Stored records:
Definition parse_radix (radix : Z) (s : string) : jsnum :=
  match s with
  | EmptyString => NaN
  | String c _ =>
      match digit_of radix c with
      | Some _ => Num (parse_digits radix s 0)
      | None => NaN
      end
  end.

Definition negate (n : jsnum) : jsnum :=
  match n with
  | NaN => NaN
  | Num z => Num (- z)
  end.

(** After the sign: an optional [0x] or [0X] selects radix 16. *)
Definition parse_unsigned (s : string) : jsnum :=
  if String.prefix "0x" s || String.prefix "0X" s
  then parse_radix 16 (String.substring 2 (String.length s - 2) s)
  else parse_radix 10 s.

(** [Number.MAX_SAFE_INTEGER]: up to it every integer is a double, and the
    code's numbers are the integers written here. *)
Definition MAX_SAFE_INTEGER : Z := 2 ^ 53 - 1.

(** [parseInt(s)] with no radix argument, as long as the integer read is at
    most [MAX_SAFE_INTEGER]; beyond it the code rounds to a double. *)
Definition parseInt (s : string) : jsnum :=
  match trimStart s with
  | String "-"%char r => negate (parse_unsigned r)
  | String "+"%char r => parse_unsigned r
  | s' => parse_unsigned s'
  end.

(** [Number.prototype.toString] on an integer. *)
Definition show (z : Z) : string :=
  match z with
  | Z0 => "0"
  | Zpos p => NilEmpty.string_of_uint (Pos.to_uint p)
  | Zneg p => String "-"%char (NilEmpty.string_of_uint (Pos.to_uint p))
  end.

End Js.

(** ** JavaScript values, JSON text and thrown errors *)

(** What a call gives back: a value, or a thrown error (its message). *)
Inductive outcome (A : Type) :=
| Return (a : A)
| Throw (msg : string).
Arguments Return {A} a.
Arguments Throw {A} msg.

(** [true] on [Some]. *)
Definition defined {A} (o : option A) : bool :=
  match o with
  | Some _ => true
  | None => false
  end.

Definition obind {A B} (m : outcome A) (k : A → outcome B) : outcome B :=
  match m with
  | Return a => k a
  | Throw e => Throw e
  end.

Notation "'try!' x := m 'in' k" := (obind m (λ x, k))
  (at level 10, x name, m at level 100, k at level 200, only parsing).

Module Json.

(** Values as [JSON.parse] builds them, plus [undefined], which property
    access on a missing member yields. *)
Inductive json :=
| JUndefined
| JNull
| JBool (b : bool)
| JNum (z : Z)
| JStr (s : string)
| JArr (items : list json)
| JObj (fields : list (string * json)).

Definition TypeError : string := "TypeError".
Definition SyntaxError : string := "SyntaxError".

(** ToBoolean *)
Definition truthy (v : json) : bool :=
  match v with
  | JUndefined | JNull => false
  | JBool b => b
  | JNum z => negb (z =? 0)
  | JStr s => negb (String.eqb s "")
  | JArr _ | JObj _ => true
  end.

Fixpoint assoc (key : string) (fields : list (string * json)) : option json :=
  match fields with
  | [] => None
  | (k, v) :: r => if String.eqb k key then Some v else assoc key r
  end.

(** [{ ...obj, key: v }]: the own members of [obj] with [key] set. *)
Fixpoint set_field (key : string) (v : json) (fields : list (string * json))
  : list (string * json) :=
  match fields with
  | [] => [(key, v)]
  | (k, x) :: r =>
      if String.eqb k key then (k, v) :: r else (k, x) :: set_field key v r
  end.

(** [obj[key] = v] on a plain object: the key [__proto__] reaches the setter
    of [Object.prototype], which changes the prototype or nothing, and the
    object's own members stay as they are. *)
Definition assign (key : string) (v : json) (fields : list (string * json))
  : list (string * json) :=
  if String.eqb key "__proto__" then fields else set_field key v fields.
--
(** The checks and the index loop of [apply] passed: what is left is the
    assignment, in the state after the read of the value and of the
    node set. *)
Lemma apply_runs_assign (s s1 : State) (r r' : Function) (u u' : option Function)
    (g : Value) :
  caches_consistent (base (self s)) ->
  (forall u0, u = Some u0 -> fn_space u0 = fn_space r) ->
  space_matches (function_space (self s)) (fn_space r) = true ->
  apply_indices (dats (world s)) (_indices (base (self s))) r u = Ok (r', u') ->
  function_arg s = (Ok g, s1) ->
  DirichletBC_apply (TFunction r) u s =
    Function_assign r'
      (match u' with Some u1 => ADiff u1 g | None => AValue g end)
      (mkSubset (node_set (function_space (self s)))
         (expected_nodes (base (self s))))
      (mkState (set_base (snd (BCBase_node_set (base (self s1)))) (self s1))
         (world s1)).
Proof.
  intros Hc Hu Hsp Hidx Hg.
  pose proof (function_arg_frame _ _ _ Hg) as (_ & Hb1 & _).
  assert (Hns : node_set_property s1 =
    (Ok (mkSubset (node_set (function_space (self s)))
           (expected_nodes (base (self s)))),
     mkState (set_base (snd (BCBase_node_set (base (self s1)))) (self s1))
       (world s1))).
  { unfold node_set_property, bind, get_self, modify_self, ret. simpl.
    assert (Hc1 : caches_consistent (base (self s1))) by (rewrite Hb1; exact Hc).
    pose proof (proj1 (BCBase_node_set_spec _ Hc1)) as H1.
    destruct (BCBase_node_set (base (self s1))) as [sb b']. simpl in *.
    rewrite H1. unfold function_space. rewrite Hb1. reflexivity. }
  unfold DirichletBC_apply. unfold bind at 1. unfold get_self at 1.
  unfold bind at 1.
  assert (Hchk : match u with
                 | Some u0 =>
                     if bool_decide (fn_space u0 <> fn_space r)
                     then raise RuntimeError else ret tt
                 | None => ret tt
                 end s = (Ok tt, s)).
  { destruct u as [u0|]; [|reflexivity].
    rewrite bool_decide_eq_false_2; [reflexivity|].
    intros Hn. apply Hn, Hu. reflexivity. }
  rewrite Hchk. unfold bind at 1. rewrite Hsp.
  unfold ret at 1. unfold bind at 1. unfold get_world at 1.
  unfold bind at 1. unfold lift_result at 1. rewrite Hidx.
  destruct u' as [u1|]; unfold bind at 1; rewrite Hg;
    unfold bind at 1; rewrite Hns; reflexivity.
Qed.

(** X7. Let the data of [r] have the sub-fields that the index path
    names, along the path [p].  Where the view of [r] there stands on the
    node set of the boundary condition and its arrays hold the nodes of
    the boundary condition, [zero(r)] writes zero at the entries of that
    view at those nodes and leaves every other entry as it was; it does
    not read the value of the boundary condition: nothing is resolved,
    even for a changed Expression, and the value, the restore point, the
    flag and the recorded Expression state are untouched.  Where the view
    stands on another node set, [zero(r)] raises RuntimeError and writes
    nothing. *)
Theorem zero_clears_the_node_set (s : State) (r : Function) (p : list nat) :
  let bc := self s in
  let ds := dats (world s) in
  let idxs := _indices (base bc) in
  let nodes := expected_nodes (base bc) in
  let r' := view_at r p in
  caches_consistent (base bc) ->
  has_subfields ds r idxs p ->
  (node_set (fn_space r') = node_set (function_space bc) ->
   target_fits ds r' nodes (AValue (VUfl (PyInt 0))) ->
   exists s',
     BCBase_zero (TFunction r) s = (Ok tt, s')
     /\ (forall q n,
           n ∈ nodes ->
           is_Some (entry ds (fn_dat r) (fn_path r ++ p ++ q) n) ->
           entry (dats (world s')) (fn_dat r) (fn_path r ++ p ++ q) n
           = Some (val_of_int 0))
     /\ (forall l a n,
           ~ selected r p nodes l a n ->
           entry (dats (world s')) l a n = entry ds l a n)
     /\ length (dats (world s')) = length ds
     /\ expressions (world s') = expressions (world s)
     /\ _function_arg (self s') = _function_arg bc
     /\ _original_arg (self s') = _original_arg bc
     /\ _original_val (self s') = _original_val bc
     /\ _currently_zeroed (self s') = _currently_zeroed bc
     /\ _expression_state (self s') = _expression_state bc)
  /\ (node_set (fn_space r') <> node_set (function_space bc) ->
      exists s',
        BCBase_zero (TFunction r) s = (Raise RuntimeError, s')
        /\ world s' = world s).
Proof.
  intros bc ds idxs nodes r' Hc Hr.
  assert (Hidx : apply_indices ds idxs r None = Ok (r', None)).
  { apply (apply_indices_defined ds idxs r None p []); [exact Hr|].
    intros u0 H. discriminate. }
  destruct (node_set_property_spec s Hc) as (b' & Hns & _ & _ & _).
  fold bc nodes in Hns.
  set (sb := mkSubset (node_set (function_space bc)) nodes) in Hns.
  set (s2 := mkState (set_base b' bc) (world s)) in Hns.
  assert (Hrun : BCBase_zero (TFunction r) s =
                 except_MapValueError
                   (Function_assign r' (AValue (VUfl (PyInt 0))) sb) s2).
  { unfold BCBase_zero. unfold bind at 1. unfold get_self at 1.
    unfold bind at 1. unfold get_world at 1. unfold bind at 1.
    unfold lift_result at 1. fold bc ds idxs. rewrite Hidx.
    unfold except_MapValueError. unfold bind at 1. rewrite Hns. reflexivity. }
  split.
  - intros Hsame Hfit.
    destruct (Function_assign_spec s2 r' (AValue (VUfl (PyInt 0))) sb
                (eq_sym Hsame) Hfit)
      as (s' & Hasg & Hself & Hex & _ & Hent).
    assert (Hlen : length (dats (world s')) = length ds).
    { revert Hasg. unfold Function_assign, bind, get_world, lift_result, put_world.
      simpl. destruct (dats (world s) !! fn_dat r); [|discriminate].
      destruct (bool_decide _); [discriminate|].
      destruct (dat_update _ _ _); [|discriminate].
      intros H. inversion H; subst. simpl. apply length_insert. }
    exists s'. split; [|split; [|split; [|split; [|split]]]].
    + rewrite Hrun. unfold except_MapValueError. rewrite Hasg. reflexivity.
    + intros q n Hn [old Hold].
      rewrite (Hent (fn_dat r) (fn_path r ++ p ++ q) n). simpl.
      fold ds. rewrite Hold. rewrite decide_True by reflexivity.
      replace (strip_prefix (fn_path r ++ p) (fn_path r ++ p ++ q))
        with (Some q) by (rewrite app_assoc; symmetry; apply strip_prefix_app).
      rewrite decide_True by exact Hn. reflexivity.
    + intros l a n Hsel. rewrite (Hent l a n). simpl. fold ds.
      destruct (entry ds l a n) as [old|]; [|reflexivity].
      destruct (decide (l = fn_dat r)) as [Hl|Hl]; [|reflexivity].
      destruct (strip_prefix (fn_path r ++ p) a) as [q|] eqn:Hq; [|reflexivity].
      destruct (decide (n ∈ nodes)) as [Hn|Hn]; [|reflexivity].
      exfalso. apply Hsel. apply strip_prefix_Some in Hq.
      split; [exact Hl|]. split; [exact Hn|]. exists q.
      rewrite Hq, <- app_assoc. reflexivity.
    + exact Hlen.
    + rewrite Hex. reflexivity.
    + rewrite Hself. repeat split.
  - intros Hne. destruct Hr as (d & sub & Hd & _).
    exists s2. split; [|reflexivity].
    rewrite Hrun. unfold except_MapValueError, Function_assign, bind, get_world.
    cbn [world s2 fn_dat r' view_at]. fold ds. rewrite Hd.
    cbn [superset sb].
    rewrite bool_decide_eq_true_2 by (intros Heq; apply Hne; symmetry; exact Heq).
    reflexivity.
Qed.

→ Exercise
For this exercise, output exactly the lines above from the line with "Definition parse_radix (radix" to the line with "else parse_radix 10 s.", counting both, and leave out the rest.

→ Your solution
Definition parse_radix (radix : Z) (s : string) : jsnum :=
  match s with
  | EmptyString => NaN
  | String c _ =>
      match digit_of radix c with
      | Some _ => Num (parse_digits radix s 0)
      | None => NaN
      end
  end.

Definition negate (n : jsnum) : jsnum :=
  match n with
  | NaN => NaN
  | Num z => Num (- z)
  end.

(** After the sign: an optional [0x] or [0X] selects radix 16. *)
Definition parse_unsigned (s : string) : jsnum :=
  if String.prefix "0x" s || String.prefix "0X" s
  then parse_radix 16 (String.substring 2 (String.length s - 2) s)
  else parse_radix 10 s.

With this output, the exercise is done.